- **WHAT YOU ARE ASKED TO DO**
Pick out every line in the data below that holds "them".
_____
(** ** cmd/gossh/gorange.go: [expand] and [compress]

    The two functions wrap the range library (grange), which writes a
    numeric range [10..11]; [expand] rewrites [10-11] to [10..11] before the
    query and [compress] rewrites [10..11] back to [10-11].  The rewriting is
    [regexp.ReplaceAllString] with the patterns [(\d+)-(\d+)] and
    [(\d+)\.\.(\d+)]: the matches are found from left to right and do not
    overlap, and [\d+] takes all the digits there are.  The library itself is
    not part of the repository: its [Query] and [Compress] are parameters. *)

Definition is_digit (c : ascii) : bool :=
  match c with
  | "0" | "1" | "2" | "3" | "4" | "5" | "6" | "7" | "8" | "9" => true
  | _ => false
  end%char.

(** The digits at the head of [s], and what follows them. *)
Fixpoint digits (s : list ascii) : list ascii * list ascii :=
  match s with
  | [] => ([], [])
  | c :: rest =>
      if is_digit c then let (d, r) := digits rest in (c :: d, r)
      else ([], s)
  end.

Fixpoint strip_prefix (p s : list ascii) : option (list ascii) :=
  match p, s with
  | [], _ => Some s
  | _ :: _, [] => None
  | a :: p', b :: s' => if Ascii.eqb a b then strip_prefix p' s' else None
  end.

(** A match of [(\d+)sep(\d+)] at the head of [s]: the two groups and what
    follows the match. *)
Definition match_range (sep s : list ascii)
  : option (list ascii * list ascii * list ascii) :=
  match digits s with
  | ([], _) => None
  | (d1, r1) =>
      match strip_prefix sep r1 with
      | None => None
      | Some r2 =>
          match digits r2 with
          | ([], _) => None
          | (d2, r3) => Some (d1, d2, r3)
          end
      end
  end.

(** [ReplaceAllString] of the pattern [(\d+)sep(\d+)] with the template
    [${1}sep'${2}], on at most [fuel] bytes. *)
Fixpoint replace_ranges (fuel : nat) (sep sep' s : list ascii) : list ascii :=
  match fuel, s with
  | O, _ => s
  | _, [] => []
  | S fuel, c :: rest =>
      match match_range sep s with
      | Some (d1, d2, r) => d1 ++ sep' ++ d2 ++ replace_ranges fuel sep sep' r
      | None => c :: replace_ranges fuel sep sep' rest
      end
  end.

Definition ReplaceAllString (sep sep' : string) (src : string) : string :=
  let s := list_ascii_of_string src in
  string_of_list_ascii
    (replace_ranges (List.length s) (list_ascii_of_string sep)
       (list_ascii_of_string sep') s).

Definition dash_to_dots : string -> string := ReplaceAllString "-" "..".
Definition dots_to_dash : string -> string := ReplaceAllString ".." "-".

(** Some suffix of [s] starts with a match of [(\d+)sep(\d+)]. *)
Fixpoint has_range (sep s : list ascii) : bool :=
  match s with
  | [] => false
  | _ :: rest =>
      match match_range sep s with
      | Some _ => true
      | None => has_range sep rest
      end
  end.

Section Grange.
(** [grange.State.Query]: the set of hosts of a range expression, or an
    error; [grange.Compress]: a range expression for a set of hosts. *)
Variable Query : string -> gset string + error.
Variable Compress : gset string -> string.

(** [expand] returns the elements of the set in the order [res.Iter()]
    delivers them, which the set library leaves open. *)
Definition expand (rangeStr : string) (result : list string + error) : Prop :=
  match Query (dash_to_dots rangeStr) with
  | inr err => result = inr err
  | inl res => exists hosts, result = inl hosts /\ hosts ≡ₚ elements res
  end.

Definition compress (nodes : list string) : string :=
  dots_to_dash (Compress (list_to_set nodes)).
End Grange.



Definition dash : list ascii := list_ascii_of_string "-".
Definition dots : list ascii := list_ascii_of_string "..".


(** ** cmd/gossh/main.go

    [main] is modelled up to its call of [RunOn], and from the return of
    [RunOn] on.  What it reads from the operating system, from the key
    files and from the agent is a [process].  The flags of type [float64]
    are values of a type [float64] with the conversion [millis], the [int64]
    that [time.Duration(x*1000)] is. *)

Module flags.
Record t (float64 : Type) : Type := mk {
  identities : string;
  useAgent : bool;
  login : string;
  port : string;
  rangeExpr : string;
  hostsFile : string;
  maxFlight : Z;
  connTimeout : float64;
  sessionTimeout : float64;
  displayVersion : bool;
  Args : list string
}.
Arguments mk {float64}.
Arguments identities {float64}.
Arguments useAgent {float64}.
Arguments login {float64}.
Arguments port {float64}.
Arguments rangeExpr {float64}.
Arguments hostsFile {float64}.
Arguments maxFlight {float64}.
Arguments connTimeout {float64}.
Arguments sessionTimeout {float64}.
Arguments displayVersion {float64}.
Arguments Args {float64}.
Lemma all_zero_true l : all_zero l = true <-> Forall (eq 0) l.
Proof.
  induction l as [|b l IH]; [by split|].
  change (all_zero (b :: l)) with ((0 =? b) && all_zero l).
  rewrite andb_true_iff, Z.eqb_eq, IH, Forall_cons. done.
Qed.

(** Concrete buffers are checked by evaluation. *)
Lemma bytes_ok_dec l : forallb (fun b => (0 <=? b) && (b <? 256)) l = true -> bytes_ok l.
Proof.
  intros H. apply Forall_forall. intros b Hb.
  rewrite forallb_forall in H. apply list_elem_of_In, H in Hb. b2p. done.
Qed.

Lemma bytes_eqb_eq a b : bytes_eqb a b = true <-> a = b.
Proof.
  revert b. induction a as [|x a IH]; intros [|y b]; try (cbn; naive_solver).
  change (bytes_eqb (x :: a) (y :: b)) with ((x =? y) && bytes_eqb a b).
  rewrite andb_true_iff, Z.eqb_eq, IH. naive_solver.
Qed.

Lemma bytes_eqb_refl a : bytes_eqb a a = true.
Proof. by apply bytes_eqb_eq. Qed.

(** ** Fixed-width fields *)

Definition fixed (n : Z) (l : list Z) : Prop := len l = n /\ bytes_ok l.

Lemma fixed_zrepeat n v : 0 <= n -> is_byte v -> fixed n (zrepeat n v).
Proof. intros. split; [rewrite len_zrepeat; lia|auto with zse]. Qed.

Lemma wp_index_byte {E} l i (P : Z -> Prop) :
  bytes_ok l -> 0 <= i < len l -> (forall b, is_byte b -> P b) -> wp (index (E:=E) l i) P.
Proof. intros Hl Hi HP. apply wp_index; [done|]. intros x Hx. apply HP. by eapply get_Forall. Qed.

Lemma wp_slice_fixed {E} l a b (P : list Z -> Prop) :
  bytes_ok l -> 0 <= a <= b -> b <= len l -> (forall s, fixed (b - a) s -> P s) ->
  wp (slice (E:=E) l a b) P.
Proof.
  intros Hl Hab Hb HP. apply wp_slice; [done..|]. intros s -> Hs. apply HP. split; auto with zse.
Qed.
_____
- **SOLUTION**
(** The digits at the head of [s], and what follows them. *)
    delivers them, which the set library leaves open. *)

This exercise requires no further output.